(Stored data)
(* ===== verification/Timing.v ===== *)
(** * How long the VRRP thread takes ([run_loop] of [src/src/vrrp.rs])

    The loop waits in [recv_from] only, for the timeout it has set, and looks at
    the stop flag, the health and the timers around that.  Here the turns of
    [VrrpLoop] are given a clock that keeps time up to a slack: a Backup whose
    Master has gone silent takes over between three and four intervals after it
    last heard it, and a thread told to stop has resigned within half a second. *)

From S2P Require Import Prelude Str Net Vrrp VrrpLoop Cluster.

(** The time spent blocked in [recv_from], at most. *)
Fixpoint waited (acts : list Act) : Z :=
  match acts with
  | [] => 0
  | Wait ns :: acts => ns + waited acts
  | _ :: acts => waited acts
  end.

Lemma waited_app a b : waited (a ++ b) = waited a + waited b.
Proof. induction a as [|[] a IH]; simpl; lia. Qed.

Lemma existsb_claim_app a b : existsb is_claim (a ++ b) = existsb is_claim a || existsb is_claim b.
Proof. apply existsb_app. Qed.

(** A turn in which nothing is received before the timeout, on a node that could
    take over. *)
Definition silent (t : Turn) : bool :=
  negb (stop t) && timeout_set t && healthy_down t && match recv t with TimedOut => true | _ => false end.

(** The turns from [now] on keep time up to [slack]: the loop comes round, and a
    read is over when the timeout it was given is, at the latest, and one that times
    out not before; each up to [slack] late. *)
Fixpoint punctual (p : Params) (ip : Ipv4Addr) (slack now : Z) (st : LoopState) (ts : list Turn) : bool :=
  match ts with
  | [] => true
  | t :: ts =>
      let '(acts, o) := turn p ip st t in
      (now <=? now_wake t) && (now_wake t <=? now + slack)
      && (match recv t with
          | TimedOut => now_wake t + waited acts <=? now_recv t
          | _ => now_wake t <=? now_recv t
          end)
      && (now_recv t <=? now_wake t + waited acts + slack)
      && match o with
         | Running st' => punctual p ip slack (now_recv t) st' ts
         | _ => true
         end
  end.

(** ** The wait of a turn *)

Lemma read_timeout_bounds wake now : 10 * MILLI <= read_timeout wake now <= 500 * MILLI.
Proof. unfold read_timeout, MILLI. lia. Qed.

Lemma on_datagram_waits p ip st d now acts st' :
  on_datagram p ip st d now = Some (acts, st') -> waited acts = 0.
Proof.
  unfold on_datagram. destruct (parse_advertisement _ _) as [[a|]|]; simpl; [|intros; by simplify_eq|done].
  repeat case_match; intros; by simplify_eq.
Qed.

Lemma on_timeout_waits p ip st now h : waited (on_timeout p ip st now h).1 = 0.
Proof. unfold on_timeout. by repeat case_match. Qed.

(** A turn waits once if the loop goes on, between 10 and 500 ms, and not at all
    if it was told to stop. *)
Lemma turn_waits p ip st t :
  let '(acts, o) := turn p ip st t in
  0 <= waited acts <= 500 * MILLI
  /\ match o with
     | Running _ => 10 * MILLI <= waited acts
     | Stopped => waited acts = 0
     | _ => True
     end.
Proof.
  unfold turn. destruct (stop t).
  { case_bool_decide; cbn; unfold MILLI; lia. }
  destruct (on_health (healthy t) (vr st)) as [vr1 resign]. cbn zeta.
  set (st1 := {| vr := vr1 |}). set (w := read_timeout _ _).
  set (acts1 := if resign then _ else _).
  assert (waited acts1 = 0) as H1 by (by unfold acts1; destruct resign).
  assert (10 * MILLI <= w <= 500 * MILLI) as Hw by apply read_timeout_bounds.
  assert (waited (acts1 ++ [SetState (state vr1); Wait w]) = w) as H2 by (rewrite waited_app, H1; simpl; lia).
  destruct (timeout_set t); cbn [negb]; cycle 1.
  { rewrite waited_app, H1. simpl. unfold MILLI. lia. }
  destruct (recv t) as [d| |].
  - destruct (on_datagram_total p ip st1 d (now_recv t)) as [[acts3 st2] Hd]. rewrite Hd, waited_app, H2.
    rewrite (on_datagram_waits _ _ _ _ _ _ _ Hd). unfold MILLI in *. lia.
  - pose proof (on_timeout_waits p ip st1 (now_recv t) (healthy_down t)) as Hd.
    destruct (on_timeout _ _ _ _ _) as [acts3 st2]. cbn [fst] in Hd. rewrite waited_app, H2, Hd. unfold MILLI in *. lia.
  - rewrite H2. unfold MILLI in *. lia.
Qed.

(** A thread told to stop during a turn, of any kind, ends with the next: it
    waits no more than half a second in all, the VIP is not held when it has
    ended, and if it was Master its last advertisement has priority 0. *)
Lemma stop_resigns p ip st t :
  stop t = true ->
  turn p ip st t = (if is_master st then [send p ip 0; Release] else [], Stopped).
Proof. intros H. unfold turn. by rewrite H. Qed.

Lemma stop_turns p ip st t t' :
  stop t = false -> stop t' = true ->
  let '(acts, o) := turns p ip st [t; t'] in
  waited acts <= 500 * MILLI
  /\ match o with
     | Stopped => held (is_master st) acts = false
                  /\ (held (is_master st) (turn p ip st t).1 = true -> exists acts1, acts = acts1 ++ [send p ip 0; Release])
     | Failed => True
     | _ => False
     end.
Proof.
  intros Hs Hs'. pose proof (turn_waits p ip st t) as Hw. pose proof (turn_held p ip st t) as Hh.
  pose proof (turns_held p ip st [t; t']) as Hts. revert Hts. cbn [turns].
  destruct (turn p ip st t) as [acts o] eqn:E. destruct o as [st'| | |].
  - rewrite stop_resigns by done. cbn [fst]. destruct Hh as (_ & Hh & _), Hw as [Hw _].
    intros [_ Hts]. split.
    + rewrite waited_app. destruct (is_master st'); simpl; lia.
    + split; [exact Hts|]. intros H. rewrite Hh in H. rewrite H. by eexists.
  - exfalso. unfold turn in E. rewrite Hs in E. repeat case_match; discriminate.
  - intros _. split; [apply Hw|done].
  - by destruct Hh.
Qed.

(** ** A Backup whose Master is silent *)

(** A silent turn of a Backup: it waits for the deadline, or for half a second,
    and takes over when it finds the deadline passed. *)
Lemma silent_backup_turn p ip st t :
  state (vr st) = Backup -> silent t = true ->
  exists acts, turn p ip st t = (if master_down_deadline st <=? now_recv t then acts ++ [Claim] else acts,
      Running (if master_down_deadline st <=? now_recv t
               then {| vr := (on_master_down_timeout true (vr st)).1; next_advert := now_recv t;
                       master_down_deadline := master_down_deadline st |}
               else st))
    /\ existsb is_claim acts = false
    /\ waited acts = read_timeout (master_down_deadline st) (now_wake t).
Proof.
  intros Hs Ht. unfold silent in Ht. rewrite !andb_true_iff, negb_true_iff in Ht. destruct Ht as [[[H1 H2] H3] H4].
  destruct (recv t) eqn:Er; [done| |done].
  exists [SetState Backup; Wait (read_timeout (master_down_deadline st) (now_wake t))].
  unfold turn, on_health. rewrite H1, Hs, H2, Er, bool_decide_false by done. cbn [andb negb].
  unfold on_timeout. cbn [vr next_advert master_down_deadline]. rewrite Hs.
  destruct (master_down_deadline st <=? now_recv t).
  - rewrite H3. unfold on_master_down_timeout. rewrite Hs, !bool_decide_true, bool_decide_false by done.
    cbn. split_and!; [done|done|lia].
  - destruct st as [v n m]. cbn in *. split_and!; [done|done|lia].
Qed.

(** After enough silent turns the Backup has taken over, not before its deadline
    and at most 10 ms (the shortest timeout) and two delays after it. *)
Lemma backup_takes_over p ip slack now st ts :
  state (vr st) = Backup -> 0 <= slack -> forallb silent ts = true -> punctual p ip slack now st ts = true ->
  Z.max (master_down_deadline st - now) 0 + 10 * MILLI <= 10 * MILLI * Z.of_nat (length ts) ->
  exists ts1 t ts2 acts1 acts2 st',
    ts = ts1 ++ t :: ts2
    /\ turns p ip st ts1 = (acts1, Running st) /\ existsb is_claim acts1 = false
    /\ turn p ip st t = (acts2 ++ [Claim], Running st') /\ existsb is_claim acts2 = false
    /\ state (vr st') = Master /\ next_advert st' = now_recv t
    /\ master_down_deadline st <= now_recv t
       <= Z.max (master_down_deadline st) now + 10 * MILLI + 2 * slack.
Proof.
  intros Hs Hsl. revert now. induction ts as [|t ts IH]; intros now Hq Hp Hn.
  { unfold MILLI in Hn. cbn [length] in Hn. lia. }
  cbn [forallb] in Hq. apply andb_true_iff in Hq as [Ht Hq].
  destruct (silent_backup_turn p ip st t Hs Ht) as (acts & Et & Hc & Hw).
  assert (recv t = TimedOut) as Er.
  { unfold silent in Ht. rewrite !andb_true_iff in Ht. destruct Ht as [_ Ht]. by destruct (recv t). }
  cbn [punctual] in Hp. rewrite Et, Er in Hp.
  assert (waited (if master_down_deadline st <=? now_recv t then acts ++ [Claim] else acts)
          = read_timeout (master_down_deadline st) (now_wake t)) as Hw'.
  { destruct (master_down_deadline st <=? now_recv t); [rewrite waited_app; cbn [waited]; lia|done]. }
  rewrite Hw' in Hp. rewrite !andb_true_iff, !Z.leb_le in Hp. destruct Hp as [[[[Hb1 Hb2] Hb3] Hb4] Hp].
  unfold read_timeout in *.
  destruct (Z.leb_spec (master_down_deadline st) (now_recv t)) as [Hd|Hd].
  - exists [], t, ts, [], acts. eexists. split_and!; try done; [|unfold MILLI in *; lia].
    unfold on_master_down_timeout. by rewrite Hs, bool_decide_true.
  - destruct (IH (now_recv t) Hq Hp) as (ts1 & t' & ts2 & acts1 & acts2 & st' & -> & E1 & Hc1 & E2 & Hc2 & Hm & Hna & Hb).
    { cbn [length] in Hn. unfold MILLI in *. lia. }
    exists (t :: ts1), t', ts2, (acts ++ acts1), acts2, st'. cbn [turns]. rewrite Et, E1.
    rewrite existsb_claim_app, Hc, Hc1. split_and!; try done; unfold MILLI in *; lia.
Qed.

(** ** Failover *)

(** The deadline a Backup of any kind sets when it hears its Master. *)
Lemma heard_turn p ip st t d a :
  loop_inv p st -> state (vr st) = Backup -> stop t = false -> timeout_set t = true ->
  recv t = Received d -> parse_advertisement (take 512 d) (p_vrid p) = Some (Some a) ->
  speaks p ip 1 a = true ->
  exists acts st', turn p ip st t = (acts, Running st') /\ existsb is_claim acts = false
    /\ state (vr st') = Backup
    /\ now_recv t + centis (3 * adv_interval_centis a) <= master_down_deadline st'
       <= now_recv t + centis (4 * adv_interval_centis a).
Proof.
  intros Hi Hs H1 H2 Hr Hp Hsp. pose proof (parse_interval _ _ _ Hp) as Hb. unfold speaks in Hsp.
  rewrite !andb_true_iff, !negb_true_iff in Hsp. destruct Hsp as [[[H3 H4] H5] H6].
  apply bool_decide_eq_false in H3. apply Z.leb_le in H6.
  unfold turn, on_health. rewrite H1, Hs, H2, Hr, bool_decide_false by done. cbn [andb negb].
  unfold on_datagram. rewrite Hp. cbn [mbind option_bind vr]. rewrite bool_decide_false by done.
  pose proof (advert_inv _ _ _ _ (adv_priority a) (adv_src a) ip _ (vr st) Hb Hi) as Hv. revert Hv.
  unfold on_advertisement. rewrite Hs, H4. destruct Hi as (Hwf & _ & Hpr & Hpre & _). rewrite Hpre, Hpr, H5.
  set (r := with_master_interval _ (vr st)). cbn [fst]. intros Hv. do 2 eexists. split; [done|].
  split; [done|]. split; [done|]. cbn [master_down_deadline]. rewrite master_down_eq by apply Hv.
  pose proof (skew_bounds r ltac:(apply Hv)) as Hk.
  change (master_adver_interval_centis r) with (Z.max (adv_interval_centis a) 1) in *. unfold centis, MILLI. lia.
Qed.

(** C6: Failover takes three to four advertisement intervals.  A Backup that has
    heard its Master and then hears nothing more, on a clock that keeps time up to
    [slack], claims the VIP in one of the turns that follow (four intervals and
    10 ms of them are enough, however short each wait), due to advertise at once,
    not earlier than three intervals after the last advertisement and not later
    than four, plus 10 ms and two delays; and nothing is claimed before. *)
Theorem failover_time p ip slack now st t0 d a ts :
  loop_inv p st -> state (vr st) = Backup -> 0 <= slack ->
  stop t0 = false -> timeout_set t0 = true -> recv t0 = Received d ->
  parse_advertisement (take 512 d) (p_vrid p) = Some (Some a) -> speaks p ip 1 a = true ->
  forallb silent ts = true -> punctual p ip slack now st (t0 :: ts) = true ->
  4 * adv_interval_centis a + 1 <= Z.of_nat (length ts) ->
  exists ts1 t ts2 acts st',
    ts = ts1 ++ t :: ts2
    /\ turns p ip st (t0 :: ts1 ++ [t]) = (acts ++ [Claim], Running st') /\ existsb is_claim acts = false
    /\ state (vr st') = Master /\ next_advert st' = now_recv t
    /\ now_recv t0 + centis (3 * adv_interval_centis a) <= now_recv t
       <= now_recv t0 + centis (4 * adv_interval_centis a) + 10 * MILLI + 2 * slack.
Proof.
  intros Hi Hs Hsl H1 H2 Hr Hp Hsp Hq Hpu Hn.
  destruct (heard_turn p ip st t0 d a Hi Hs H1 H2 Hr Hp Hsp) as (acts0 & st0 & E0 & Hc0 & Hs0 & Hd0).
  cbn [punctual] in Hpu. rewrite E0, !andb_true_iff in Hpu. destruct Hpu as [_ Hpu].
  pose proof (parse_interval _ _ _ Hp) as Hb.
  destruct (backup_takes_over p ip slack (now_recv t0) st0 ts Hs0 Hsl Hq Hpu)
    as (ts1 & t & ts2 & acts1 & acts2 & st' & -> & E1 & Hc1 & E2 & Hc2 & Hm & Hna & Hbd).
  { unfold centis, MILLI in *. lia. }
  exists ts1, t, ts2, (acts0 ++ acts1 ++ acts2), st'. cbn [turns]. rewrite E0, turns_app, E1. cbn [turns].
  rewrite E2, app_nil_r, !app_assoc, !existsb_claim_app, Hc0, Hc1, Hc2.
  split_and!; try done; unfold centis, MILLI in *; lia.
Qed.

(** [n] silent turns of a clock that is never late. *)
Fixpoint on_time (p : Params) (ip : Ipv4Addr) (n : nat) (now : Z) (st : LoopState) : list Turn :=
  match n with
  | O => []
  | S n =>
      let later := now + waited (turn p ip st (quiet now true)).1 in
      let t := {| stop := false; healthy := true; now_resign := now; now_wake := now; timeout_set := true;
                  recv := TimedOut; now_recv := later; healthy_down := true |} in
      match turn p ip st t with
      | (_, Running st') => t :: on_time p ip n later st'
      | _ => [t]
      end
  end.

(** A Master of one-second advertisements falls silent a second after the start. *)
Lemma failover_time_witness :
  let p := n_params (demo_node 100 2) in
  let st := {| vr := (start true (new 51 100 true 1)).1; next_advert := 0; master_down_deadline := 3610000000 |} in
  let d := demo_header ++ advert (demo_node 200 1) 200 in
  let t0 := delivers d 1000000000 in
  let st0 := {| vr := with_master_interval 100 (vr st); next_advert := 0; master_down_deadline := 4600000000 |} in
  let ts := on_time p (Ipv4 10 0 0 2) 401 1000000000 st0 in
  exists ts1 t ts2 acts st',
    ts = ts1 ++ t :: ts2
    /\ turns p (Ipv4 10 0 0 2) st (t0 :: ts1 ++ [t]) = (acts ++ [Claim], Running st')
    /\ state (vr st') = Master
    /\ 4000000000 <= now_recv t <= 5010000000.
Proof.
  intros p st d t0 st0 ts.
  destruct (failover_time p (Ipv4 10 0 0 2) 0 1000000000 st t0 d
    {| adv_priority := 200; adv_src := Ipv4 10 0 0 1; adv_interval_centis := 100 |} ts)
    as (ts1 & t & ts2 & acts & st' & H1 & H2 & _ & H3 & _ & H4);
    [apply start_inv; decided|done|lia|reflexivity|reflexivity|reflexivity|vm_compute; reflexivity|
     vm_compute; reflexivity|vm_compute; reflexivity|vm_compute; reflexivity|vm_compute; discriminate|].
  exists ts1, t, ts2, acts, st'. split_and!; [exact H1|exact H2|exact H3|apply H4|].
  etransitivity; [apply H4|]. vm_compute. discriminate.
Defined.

**TASK:**
From the very first line of the data through the line with "(** The turns" in it, please reproduce each line exactly and output nothing more.

**ANSWER FOR THE TASK:**
(* ===== verification/Timing.v ===== *)
(** * How long the VRRP thread takes ([run_loop] of [src/src/vrrp.rs])

    The loop waits in [recv_from] only, for the timeout it has set, and looks at
    the stop flag, the health and the timers around that.  Here the turns of
    [VrrpLoop] are given a clock that keeps time up to a slack: a Backup whose
    Master has gone silent takes over between three and four intervals after it
    last heard it, and a thread told to stop has resigned within half a second. *)

From S2P Require Import Prelude Str Net Vrrp VrrpLoop Cluster.

(** The time spent blocked in [recv_from], at most. *)
Fixpoint waited (acts : list Act) : Z :=
  match acts with
  | [] => 0
  | Wait ns :: acts => ns + waited acts
  | _ :: acts => waited acts
  end.

Lemma waited_app a b : waited (a ++ b) = waited a + waited b.
Proof. induction a as [|[] a IH]; simpl; lia. Qed.

Lemma existsb_claim_app a b : existsb is_claim (a ++ b) = existsb is_claim a || existsb is_claim b.
Proof. apply existsb_app. Qed.

(** A turn in which nothing is received before the timeout, on a node that could
    take over. *)
Definition silent (t : Turn) : bool :=
  negb (stop t) && timeout_set t && healthy_down t && match recv t with TimedOut => true | _ => false end.

(** The turns from [now] on keep time up to [slack]: the loop comes round, and a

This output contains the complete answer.